Look below. Copy each line that has "many" in it.

Records for the task:
★ ★ ★ ★ ★ ★ ★

(* ===== verification/CommandQueueSystem.v ===== *)
(** * Host and prefetcher together

    A step relation on the pair of a SystemMemoryManager and the prefetcher kernel of
    one of its command queues.  The host issues a command in three steps (write it to
    the issue region, reserve a fetch-queue entry, write the entry) and the kernel
    runs from one point to the next; the two interleave freely.  A value the host
    reads while it waits is one the kernel published since the last one it read.  A
    kernel on an ethernet core may be told to exit at any time. *)

From S2P Require Import Prelude Memory ConfigBuffer SystemMemory Prefetcher.

(** The compile-time arguments of the prefetch_h kernel of a queue
    (device.cpp, update_workers_build_settings and setup_tunnel_for_remote_devices). *)
Definition prefetch_h_args (dc : dispatch_constants) (c : SystemMemoryCQInterface) (downstream_base pages header : Z) : res PrefetchArgs :=
  base ← get_device_command_queue_addr dc UNRESERVED;
  mret (mkArgs downstream_base PREFETCH_D_BUFFER_LOG_PAGE_SIZE pages (u32 (cq_offset c + cq_start c)) (issue_queue_size_of c)
    base (prefetch_q_size dc) (cmddat_q_base dc) (cmddat_q_size dc) header).

(** How far the host is with its command: [Issued] and [Reserved] carry its size and
    whether the prefetcher is to stall on it. *)
Inductive host_phase := Idle | Issued (size : Z) (stall : bool) | Reserved (size : Z) (stall : bool).

Record System := mkSystem {
  host : SystemMemoryManager;
  phase : host_phase;
  kernel : Prefetcher;
  pt : point;
  (** the commands issued so far, and their stall flags *)
  commands : list (list Z * bool);
  (** the values of the kernel's read pointer in the order published, and the last one the host has read *)
  published : list Z;
  seen : nat;
}.

(** Reads at times that do not go backwards. *)
Inductive reads_from (values : list Z) : nat -> list Z -> nat -> Prop :=
  | reads_done i : reads_from values i [] i
  | reads_next i j v reads l :
      (i <= j)%nat -> values !! j = Some v -> reads_from values j reads l -> reads_from values i (v :: reads) l.

(** The writes of fetch-queue entries reach the kernel's queue. *)
Definition deliver (cq : Z) (writes : list io_event) (k : Prefetcher) : Prefetcher :=
  fold_left (fun k e => match e with
    | FetchQueueEntry c addr v =>
        if c =? cq then set_queue (store addr v (prefetch_q k)) (prefetch_q_rd_ptr k) (host_rd_ptr k) (host_pcie_rd_ptr k) k else k
    | _ => k
    end) writes k.

(** Host memory as the device addresses it over PCIe. *)
Definition pcie_view (h : SystemMemoryManager) : Z -> Z := fun addr => sysmem h (addr - channel_offset h).

Section System.
Context (p : Platform) (core_type : CoreType) (cq : Z) (max_size : Z) (a : PrefetchArgs).

(** What the command queue gives the manager: whole alignment units, at most the
    largest command the prefetcher takes. *)
Definition well_sized (data : list Z) : Prop :=
  0 < Z.of_nat (length data) <= max_size /\ Z.of_nat (length data) mod host_alignment p = 0.

Inductive step : System -> System -> Prop :=
  | step_issue h h' k pt cmds vs i data stall :
      well_sized data ->
      issue_command p core_type data cq h = (h', Ok tt) ->
      step (mkSystem h Idle k pt cmds vs i)
           (mkSystem h' (Issued (Z.of_nat (length data)) stall) k pt (cmds ++ [(data, stall)]) vs i)
  | step_reserve h h' k pt cmds vs i i' n stall reads :
      reads_from vs i reads i' ->
      fetch_queue_reserve_back p core_type cq reads h = (h', Ok []) ->
      step (mkSystem h (Issued n stall) k pt cmds vs i) (mkSystem h' (Reserved n stall) k pt cmds vs i')
  | step_enter h h' k pt cmds vs i n stall :
      fetch_queue_write p core_type n cq stall h = (h', Ok tt) ->
      step (mkSystem h (Reserved n stall) k pt cmds vs i)
           (mkSystem h' Idle (deliver cq (drop (length (events h)) (events h')) k) pt cmds vs i)
  | step_kernel h ph k k' pt pt' cmds vs i exits :
      exits = no_exit \/ core_type = ETH ->
      kernel_step a exits (pcie_view h) pt k = (k', Ok pt') ->
      step (mkSystem h ph k pt cmds vs i) (mkSystem h ph k' pt' cmds (vs ++ [host_rd_ptr k']) i)
  | step_downstream h ph k pt cmds vs i n :
      step (mkSystem h ph k pt cmds vs i)
           (mkSystem h ph (set_downstream (u32 (my_downstream_cb_sem k + n)) (downstream_cb_sem k)
             (downstream_data_ptr k) (relayed k) k) pt cmds vs i).

Definition initial (h : SystemMemoryManager) (mem : Z -> Z) : System :=
  mkSystem h Idle (kernel_start a mem) AtFetch [] [host_rd_ptr (kernel_start a mem)] 0.

Inductive reachable (h : SystemMemoryManager) (mem : Z -> Z) : System -> Prop :=
  | reach_initial : reachable h mem (initial h mem)
  | reach_step s s' : reachable h mem s -> step s s' -> reachable h mem s'.
End System.

(** The bytes of a relayed packet after its header. *)
Definition payload (header_size : Z) (writes : list (Z * list Z)) : list Z := drop (Z.to_nat header_size) (mjoin (map snd writes)).
(* ===== verification/CommandQueueInv.v ===== *)
(** * Host and prefetcher together: the invariant

    The state of the pair as a function of the commands issued: how many have been
    entered in the fetch queue, read by the kernel and landed in its memory, and
    where each lies in the issue region. *)

From Stdlib Require Import Lia.
From S2P Require Import Prelude Memory ConfigBuffer SystemMemory SystemMemoryOps IssueRing Prefetcher CommandQueueSystem.

(** What the two sides agree on: the alignment, the fetch queue's base and its number
    of entries, the issue region, the room of the command-data queue. *)
Record Linked (p : Platform) (dc : dispatch_constants) (a : PrefetchArgs) (offset k : Z) : Prop := mkLinked {
  lk_align : host_alignment p = 2 ^ k /\ 4 <= k < 32;
  lk_addrs : device_cq_addrs dc !! 8%nat = Some (prefetch_q_base a) /\ length (device_cq_addrs dc) = 9%nat;
  lk_entries : 0 < prefetch_q_entries dc /\ prefetch_q_size_ a = prefetch_q_entries dc * 2;
  lk_queue : 0 <= prefetch_q_base a /\ prefetch_q_base a + prefetch_q_entries dc * 2 < 2 ^ 32;
  lk_max : 0 < max_prefetch_command_size dc < 2 ^ 19;
  lk_region : 0 <= pcie_base a /\ pcie_base a + pcie_size a + max_prefetch_command_size dc < 2 ^ 32;
  lk_room : max_prefetch_command_size dc * (prefetch_q_entries dc + 2) <= pcie_size a;
  lk_offset : 0 <= offset <= pcie_base a /\ (pcie_base a - offset) mod 16 = 0;
  lk_header : 4 <= header_size a;
  lk_cmddat : 0 <= cmddat_q_base_ a /\ header_size a + max_prefetch_command_size dc <= cmddat_q_size_ a;
  lk_cmddat_end : cmddat_q_base_ a + cmddat_q_size_ a + header_size a + max_prefetch_command_size dc < 2 ^ 32;
  lk_pages : 0 <= downstream_cb_log_page_size a < 31;
  lk_pages_room : 2 ^ downstream_cb_log_page_size a + cmddat_q_size_ a < 2 ^ 32;
}.

(** The bytes of a command and whether the prefetcher is to stall on it. *)
Abbreviation command := (list Z * bool)%type.

Definition size_of (c : command) : Z := Z.of_nat (length c.1).
Definition sizes (cs : list command) : list Z := map size_of cs.
Definition bytes (cs : list command) : list Z := mjoin (map fst cs).

(** A packet: one command, or a command and a stalling one. *)
Definition packet (g : list command) : Prop :=
  (exists c, g = [c]) \/ (exists c d, g = [c; d] /\ c.2 = false /\ d.2 = true).

Section Invariant.
Context (p : Platform) (core_type : CoreType) (dc : dispatch_constants) (a : PrefetchArgs) (cq offset k : Z).

Definition entries : Z := prefetch_q_entries dc.
Definition start : Z := pcie_base a.
Definition limit : Z := pcie_base a + pcie_size a.
Definition max_size : Z := max_prefetch_command_size dc.

(** The fetch-queue entry of the [i]-th command, what the kernel publishes when it
    has read [n] of them, and the host's pointer when it has entered [n]. *)
Definition slot (i : nat) : Z := prefetch_q_base a + 2 * (Z.of_nat i mod entries).
Definition read_mark (n : nat) : Z := match n with O => prefetch_q_base a + 2 * entries | S i => slot i end.
Definition enter_mark (n : nat) : Z := match n with O => prefetch_q_base a | S i => slot i + 2 end.
(** How many the host may have entered when the last value it read was [read_mark n]. *)
Definition allowed (n : nat) : Z := match n with O => entries | S i => Z.of_nat i + entries end.

(** The device's pointer before the [i]-th command, and the command's address. *)
Definition pointer (cs : list command) (i : nat) : Z := end_ptr start limit start (sizes (take i cs)).
Definition address (cs : list command) (i : nat) (c : command) : Z := place start limit (pointer cs i) (size_of c).

Definition host_phase_inv (ph : host_phase) (h : SystemMemoryManager) (cs : list command) (n n0 : nat) : Prop :=
  match ph with
  | Idle => length cs = n /\ prefetch_q_dev_ptrs h !! Z.to_nat cq = Some (enter_mark n)
  | Issued size stall => length cs = S n /\ prefetch_q_dev_ptrs h !! Z.to_nat cq = Some (enter_mark n) /\
      exists c, cs !! n = Some c /\ size = size_of c /\ stall = c.2
  | Reserved size stall => length cs = S n /\ prefetch_q_dev_ptrs h !! Z.to_nat cq = Some (slot n) /\
      Z.of_nat (S n) <= allowed n0 /\ exists c, cs !! n = Some c /\ size = size_of c /\ stall = c.2
  end.

(** The host has entered [n] commands and last read that the kernel had read [n0]. *)
Record host_inv (h : SystemMemoryManager) (ph : host_phase) (cs : list command) (n n0 : nat) : Prop := mkHostInv {
  hi_bypass : bypass_enable h = false;
  hi_settled : settled core_type dc h;
  hi_offset : channel_offset h = offset;
  hi_interface : exists c, cq_interfaces h !! Z.to_nat cq = Some c /\
    interface_at start limit (norm start limit (pointer cs (length cs))) c;
  hi_fence : prefetch_q_dev_fences h !! Z.to_nat cq = Some (read_mark n0);
  hi_allowed : Z.of_nat n <= allowed n0;
  hi_phase : host_phase_inv ph h cs n n0;
}.

(** The fetch queue: [r] commands read, [n] entered. *)
Record queue_inv (q : Prefetcher) (cs : list command) (n r : nat) : Prop := mkQueueInv {
  qi_rd : prefetch_q_rd_ptr q = slot r;
  qi_host : host_rd_ptr q = read_mark r;
  qi_pcie : pcie_read_ptr q = pointer cs r;
  qi_order : (r <= n <= length cs)%nat /\ Z.of_nat n <= Z.of_nat r + entries;
  qi_entries : forall i c, (r <= i < n)%nat -> cs !! i = Some c -> prefetch_q q (slot i) = fetch_entry (size_of c) c.2;
  qi_empty : forall i, (n <= i)%nat -> Z.of_nat i < Z.of_nat r + entries -> prefetch_q q (slot i) = 0;
}.

(** Nothing is in flight, or the [l]-th command is, to land [pre] bytes past the fence. *)
Definition no_flight (q : Prefetcher) (r l : nat) : Prop := r = l /\ in_flight q = [] /\ pending_read_size q = 0.
Definition flight (q : Prefetcher) (cs : list command) (r l : nat) (pre : Z) (stall : bool) : Prop :=
  r = S l /\ exists c, cs !! l = Some c /\ c.2 = stall /\
  in_flight q = [mkRead (address cs l c) (fence q + pre) (size_of c)] /\
  pending_read_size q = size_of c + pre /\ fence q + (size_of c + pre) <= cmddat_q_end a.

(** No commands are ready, or those of [g] are, after a header. *)
Definition none_ready (q : Prefetcher) : Prop := fence q <= cmd_ptr q.
Definition ready (q : Prefetcher) (g : list command) : Prop :=
  cmddat_q_base_ a <= cmd_ptr q /\ fence q = cmd_ptr q + header_size a + Z.of_nat (length (bytes g)) /\
  holds (l1 q) (cmd_ptr q + header_size a) (bytes g).

(** The kernel at each point: [r] read, [l] landed, [g] ready. *)
Definition point_inv (pt : point) (q : Prefetcher) (cs : list command) (r l : nat) (g : list command) : Prop :=
  let running := stall_state q <> STALLED in
  match pt with
  | AtFetch => running /\ g = [] /\ cmd_ptr q = fence q /\ (no_flight q r l \/ flight q cs r l (header_size a) false)
  | AtPoll => running /\ g = [] /\ cmd_ptr q = fence q /\ no_flight q r l
  | AtBarrier => running /\ g = [] /\ none_ready q /\ flight q cs r l (header_size a) false
  | AtRecheck => running /\ (exists c, g = [c] /\ c.2 = false) /\ ready q g /\ no_flight q r l
  | AtStall => running /\
      (g = [] /\ none_ready q /\ flight q cs r l (header_size a) true \/
       (exists c, g = [c] /\ c.2 = false) /\ ready q g /\ flight q cs r l 0 true)
  | AtRelay => ready q g /\ packet g /\
      (stall_state q = STALLED /\ no_flight q r l /\ (exists c, last g = Some c /\ c.2 = true) \/
       running /\ (exists c, g = [c] /\ c.2 = false) /\ (no_flight q r l \/ flight q cs r l (header_size a) false))
  | Terminated => g = [] /\ (no_flight q r l \/ flight q cs r l (header_size a) false)
  | Exited => no_flight q r l \/ flight q cs r l (header_size a) false
  end.

(** A command the prefetcher ends on. *)
Definition terminates (c : command) : Prop := head c.1 = Some CQ_PREFETCH_CMD_TERMINATE.

(** The kernel has relayed the packets [gs], holds [g] ready, and has read [r] commands. *)
Record kernel_inv (q : Prefetcher) (pt : point) (cs : list command) (n r l : nat) (gs : list (list command)) (g : list command) : Prop :=
  mkKernelInv {
  ki_queue : queue_inv q cs n r;
  ki_fence : cmddat_q_base_ a <= fence q <= cmddat_q_end a;
  ki_landed : mjoin gs ++ g = take l cs;
  ki_relayed : map (payload (header_size a)) (relayed q) = map bytes gs;
  ki_packets : Forall packet gs;
  ki_point : point_inv pt q cs r l g;
  ki_terminated : pt = Terminated -> exists c g', last gs = Some (c :: g') /\ terminates c;
}.

(** The issue region holds every command that has not landed. *)
Definition memory_inv (pcie : Z -> Z) (cs : list command) (l : nat) : Prop :=
  forall i c, (l <= i)%nat -> cs !! i = Some c -> holds pcie (address cs i c) c.1.

(** The published values are the marks of counts that do not decrease. *)
Definition history_inv (values : list Z) (i n0 r : nat) : Prop := exists counts,
  values = map read_mark counts /\ counts !! i = Some n0 /\ Forall (fun m => (m <= r)%nat) counts /\
  forall i j m m', (i <= j)%nat -> counts !! i = Some m -> counts !! j = Some m' -> (m <= m')%nat.

Definition sized (c : command) : Prop := well_sized p max_size c.1.

Record invariant (s : System) (n0 n r l : nat) (gs : list (list command)) (g : list command) : Prop := mkInv {
  inv_sized : Forall sized (commands s);
  inv_host : host_inv (host s) (phase s) (commands s) n n0;
  inv_kernel : kernel_inv (kernel s) (pt s) (commands s) n r l gs g;
  inv_memory : memory_inv (pcie_view (host s)) (commands s) l;
  inv_history : history_inv (published s) (seen s) n0 r;
}.

(** ** Slots and marks *)

Context (L : Linked p dc a offset k).

Lemma entries_pos : 0 < entries.
Proof. apply lk_entries in L. unfold entries. lia. Qed.

Lemma slot_range i : prefetch_q_base a <= slot i <= prefetch_q_base a + 2 * entries - 2.
Proof. unfold slot. pose proof entries_pos. pose proof (Z.mod_pos_bound (Z.of_nat i) entries). lia. Qed.

Lemma slot_inj i j : slot i = slot j -> Z.abs (Z.of_nat i - Z.of_nat j) < entries -> i = j.
Proof.
  unfold slot. intros H Hd. pose proof entries_pos.
  assert (E : Z.of_nat i mod entries = Z.of_nat j mod entries) by lia.
  pose proof (Z.div_mod (Z.of_nat i) entries ltac:(lia)). pose proof (Z.div_mod (Z.of_nat j) entries ltac:(lia)).
  assert (Z.of_nat i / entries = Z.of_nat j / entries) by nia. nia.
Qed.

Lemma slot_next i : slot (S i) = if slot i + 2 =? prefetch_q_base a + 2 * entries then prefetch_q_base a else slot i + 2.
Proof.
  unfold slot. pose proof entries_pos. pose proof (Z.mod_pos_bound (Z.of_nat i) entries).
  pose proof (Z.div_mod (Z.of_nat i) entries ltac:(lia)).
  destruct (Z.eqb_spec (prefetch_q_base a + 2 * (Z.of_nat i mod entries) + 2) (prefetch_q_base a + 2 * entries)).
  - replace (Z.of_nat (S i) mod entries) with 0; [lia|].
    apply Z.mod_unique_pos with (q := Z.of_nat i / entries + 1); lia.
  - replace (Z.of_nat (S i) mod entries) with (Z.of_nat i mod entries + 1); [lia|].
    apply Z.mod_unique_pos with (q := Z.of_nat i / entries); lia.
Qed.

Lemma slot_enter_mark n : slot n = if enter_mark n =? prefetch_q_base a + 2 * entries then prefetch_q_base a else enter_mark n.
Proof.
  destruct n as [|i]; [|apply slot_next]. cbn. unfold slot. rewrite Z.mod_0_l by (pose proof entries_pos; lia).
  pose proof entries_pos. rewrite (proj2 (Z.eqb_neq _ _)) by lia. lia.
Qed.

(** The wait of the host: its slot differs from the mark it read, so it may enter one more. *)
Lemma allowed_next n n0 :
  Z.of_nat n <= allowed n0 -> slot n <> read_mark n0 -> (n0 = 0%nat -> Z.of_nat n <> entries) ->
  Z.of_nat (S n) <= allowed n0.
Proof.
  destruct n0 as [|i]; cbn; intros H Hne H0; [specialize (H0 eq_refl); lia|].
  destruct (decide (Z.of_nat n = Z.of_nat i + entries)) as [E|]; [|lia].
  exfalso. apply Hne. unfold slot. rewrite E. pose proof entries_pos.
  rewrite <- (Z.mul_1_l entries) at 1. by rewrite Z.mod_add by lia.
Qed.

Lemma allowed_mono m n : (m <= n)%nat -> allowed m <= allowed n.
Proof. destruct m, n; cbn; pose proof entries_pos; lia. Qed.

(** ** Places *)

Lemma sizes_app cs ds : sizes (cs ++ ds) = sizes cs ++ sizes ds.
Proof. apply map_app. Qed.

Lemma sized_bounds c : sized c -> 0 < size_of c <= max_size /\ size_of c mod 2 ^ k = 0.
Proof. unfold sized, well_sized, size_of, max_size. rewrite (proj1 (lk_align _ _ _ _ _ L)). done. Qed.

Lemma sizes_bounds cs : Forall sized cs -> Forall (fun s => 0 < s <= max_size) (sizes cs).
Proof. induction 1 as [|c cs Hc]; constructor; [by apply sized_bounds|done]. Qed.

Lemma pointer_app cs ds i : (i <= length cs)%nat -> pointer (cs ++ ds) i = pointer cs i.
Proof. intros H. unfold pointer. by rewrite take_app_le. Qed.

Lemma address_app cs ds i c : (i <= length cs)%nat -> address (cs ++ ds) i c = address cs i c.
Proof. intros H. unfold address. by rewrite pointer_app. Qed.

Lemma pointer_next cs i c : cs !! i = Some c -> pointer cs (S i) = address cs i c + size_of c.
Proof.
  intros H. unfold pointer. rewrite (take_S_r _ _ c H), sizes_app, end_ptr_app. done.
Qed.

Lemma region_bounds : 0 < max_size /\ max_size * (entries + 2) <= limit - start /\ 0 <= start /\ limit + max_size < 2 ^ 32 /\ 0 < max_size < 2 ^ 19.
Proof.
  destruct L as [_ _ _ _ Hm Hr Ho _ _ _ _]. unfold max_size, entries, limit, start. lia.
Qed.

Lemma pointer_range cs i : Forall sized cs -> start <= pointer cs i <= limit.
Proof.
  intros H. pose proof region_bounds. pose proof entries_pos. apply end_ptr_range; [nia|].
  eapply Forall_impl; [apply sizes_bounds, Forall_take, H|]. cbn. nia.
Qed.

Lemma address_range cs i c : Forall sized cs -> sized c -> start <= address cs i c /\ address cs i c + size_of c <= limit.
Proof.
  intros H Hc%sized_bounds. pose proof (pointer_range cs i H). pose proof region_bounds. pose proof entries_pos.
  unfold address, place. destruct (Z.ltb_spec limit (pointer cs i + size_of c)); nia.
Qed.

(** A new command lies apart from every command that has not landed. *)
Lemma new_command_apart cs d l i c :
  Forall sized cs -> sized d -> Z.of_nat (length cs) <= Z.of_nat l + entries -> (l <= i)%nat -> cs !! i = Some c ->
  address cs (length cs) d + size_of d <= address cs i c \/ address cs i c + size_of c <= address cs (length cs) d.
Proof.
  intros Hcs Hd Hlen Hi Hc. pose proof region_bounds as (Hm & Hroom & _). pose proof entries_pos.
  assert (i < length cs)%nat by (by eapply lookup_lt_Some).
  set (before := sizes (take l cs)). set (win := sizes (drop l cs)).
  assert (Hb : Forall (fun s => 0 < s <= max_size) before) by (apply sizes_bounds, Forall_take, Hcs).
  assert (Hw : Forall (fun s => 0 < s <= max_size) win) by (apply sizes_bounds, Forall_drop, Hcs).
  assert (Hall : sizes (take (length cs) cs) = before ++ win).
  { unfold before, win. by rewrite <- sizes_app, take_drop, take_ge by lia. }
  assert (Hpre : sizes (take i cs) = before ++ take (i - l) win).
  { unfold before, win, sizes. rewrite <- fmap_take. rewrite <- map_app. f_equal.
    replace i with (l + (i - l))%nat at 1 by lia. by rewrite <- take_take_drop. }
  pose proof (next_apart_nth start limit max_size ltac:(nia) before win (size_of d) (i - l) (size_of c) Hb Hw) as A.
  unfold address, pointer. rewrite Hall, Hpre. apply A.
  - by apply sized_bounds.
  - assert (Hl : length win = (length cs - l)%nat) by (unfold win, sizes; by rewrite length_map, length_drop).
    pose proof (total_bound _ _ Hw) as B. rewrite Hl in B. apply sized_bounds in Hd. nia.
  - unfold win, sizes. rewrite list_lookup_fmap, lookup_drop. replace (l + (i - l))%nat with i by lia. by rewrite Hc.
Qed.
End Invariant.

★ ★ ★ ★ ★ ★ ★

Result below:
    The state of the pair as a function of the commands issued: how many have been
(** How many the host may have entered when the last value it read was [read_mark n]. *)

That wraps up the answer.